[Opening MATERIAL PROVIDED section]

Lemma unlines_join terminated :
  terminated <> [] -> unlines terminated = strings.Join terminated LF ++ LF.
Proof.
  induction terminated as [|line rest IH]; [contradiction|]. intros _.
  destruct rest as [|next rest]; [reflexivity|].
  change (unlines (line :: next :: rest))
    with (line ++ LF ++ unlines (next :: rest)).
  rewrite IH by discriminate. rewrite Join_cons_cons.
  now rewrite !append_associative.
Qed.

(** The lines the parser sees in an output of terminated lines. *)
Lemma linesOf_unlines terminated :
  terminated <> [] ->
  Forall (fun line => countByte "010" line = 0) terminated ->
  linesOf (unlines terminated) = terminated.
Proof.
  intros Hne Hlines. unfold linesOf.
  rewrite (unlines_join _ Hne), TrimSuffix_app_LF.
  now apply (split_join_byte "010").
Qed.

(** ** Accounting of the parser *)

Lemma parseLoop_written osInfo pkgs :
  forall manifest c,
    snd (parseLoop osInfo pkgs manifest c)
    = written c [] (repeat unableToParse (List.length (malformed pkgs))).
Proof.
  induction pkgs as [|pkg rest IH]; intros manifest c.
  - cbn. now rewrite written_nothing.
  - cbn [parseLoop]. unfold malformed. cbn [filter]. fold (malformed rest).
    by_fields pkg; cbv beta iota; cbn [List.length Nat.eqb negb];
      try (unfold Warnw; rewrite snd_bind, IH, logw_written, written_written;
           reflexivity).
    apply IH.
Qed.

Lemma records_plus_malformed osInfo pkgs :
  List.length (flat_map (recordsOfLine osInfo) pkgs) + List.length (malformed pkgs)
  = List.length pkgs.
Proof.
  induction pkgs as [|pkg rest IH]; [reflexivity|].
  cbn [flat_map]. unfold malformed. cbn [filter]. fold (malformed rest).
  rewrite length_app. unfold recordsOfLine at 1.
  by_fields pkg; cbn [List.length Nat.eqb negb]; lia.
Qed.

(** X10. The parser accounts for every line of the query output: a line
    gives one record or one warning in the log, never both and never
    neither, and the parser writes nothing else.  An output always has at
    least one line, so an empty output gives one warning. *)
Theorem every_line_is_a_record_or_a_warning :
  forall (osInfo : OS) (managerQuery : string) (c : cliState),
  exists warnings,
    Log (snd (parseManagerQuery osInfo managerQuery newPackageManifest c))
    = (Log c ++ warnings)%list
    /\ Forall (eq unableToParse) warnings
    /\ List.length
         (OsPkgInfoList
            (fst (parseManagerQuery osInfo managerQuery newPackageManifest c)))
       + List.length warnings
       = List.length (strings.Split (strings.TrimSuffix managerQuery LF) LF)
    /\ 1 <= List.length (strings.Split (strings.TrimSuffix managerQuery LF) LF)
    /\ Event (snd (parseManagerQuery osInfo managerQuery newPackageManifest c))
       = Event c.
Proof.
  intros osInfo managerQuery c.
  rewrite parseManagerQuery_fst. unfold parseManagerQuery.
  rewrite parseLoop_written. fold (linesOf managerQuery).
  exists (repeat unableToParse (List.length (malformed (linesOf managerQuery)))).
  split; [reflexivity|]. split; [|split; [|split]].
  - apply Forall_forall. intros entry Hin. symmetry. now apply repeat_spec in Hin.
  - cbn [OsPkgInfoList]. rewrite repeat_length. apply records_plus_malformed.
  - unfold linesOf, strings.Split, LF.
    pose proof (splitFrom_byte_nonempty "010" (strings.TrimSuffix managerQuery LF)).
    unfold LF in *.
    destruct (strings.splitFrom _ 0 _); [contradiction|cbn; lia].
  - destruct c as [[feature data] log sent]. unfold written, fields. cbn.
    now rewrite app_nil_r.
Qed.

(** ** From the printed lines back to the packages *)

Lemma plain_no_comma s : plain s -> countByte "," s = 0.
Proof. intros [H _]. now apply no_byte. Qed.

Lemma plain_no_LF s : plain s -> countByte "010" s = 0.
Proof. intros [_ H]. now apply no_byte. Qed.

Lemma recordsOfLine_queryLine osInfo pkg :
  plain (fst pkg) -> plain (snd pkg) ->
  recordsOfLine osInfo (queryLine pkg) = [recordOf osInfo pkg].
Proof.
  intros Hname Hversion. unfold recordsOfLine, queryLine.
  cbn [append].
  rewrite (split_byte_app "," (fst pkg) (snd pkg) (plain_no_comma _ Hname)).
  now rewrite (split_byte_none "," (snd pkg) (plain_no_comma _ Hversion)).
Qed.

Lemma queryLine_no_LF pkg :
  plain (fst pkg) -> plain (snd pkg) -> countByte "010" (queryLine pkg) = 0.
Proof.
  intros Hname Hversion. unfold queryLine.
  rewrite !countByte_app, (plain_no_LF _ Hname), (plain_no_LF _ Hversion).
  reflexivity.
Qed.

[Closing MATERIAL PROVIDED section]

• **EXERCISE**:
Reproduce exactly the lines above from the line with "forall (osInfo : OS)" to the line with "destruct (strings.splitFrom _", including both, and add nothing.

• **RESULT OF THIS EXERCISE**:
  forall (osInfo : OS) (managerQuery : string) (c : cliState),
  exists warnings,
    Log (snd (parseManagerQuery osInfo managerQuery newPackageManifest c))
    = (Log c ++ warnings)%list
    /\ Forall (eq unableToParse) warnings
    /\ List.length
         (OsPkgInfoList
            (fst (parseManagerQuery osInfo managerQuery newPackageManifest c)))
       + List.length warnings
       = List.length (strings.Split (strings.TrimSuffix managerQuery LF) LF)
    /\ 1 <= List.length (strings.Split (strings.TrimSuffix managerQuery LF) LF)
    /\ Event (snd (parseManagerQuery osInfo managerQuery newPackageManifest c))
       = Event c.
Proof.
  intros osInfo managerQuery c.
  rewrite parseManagerQuery_fst. unfold parseManagerQuery.
  rewrite parseLoop_written. fold (linesOf managerQuery).
  exists (repeat unableToParse (List.length (malformed (linesOf managerQuery)))).
  split; [reflexivity|]. split; [|split; [|split]].
  - apply Forall_forall. intros entry Hin. symmetry. now apply repeat_spec in Hin.
  - cbn [OsPkgInfoList]. rewrite repeat_length. apply records_plus_malformed.
  - unfold linesOf, strings.Split, LF.
    pose proof (splitFrom_byte_nonempty "010" (strings.TrimSuffix managerQuery LF)).
    unfold LF in *.
    destruct (strings.splitFrom _ 0 _); [contradiction|cbn; lia].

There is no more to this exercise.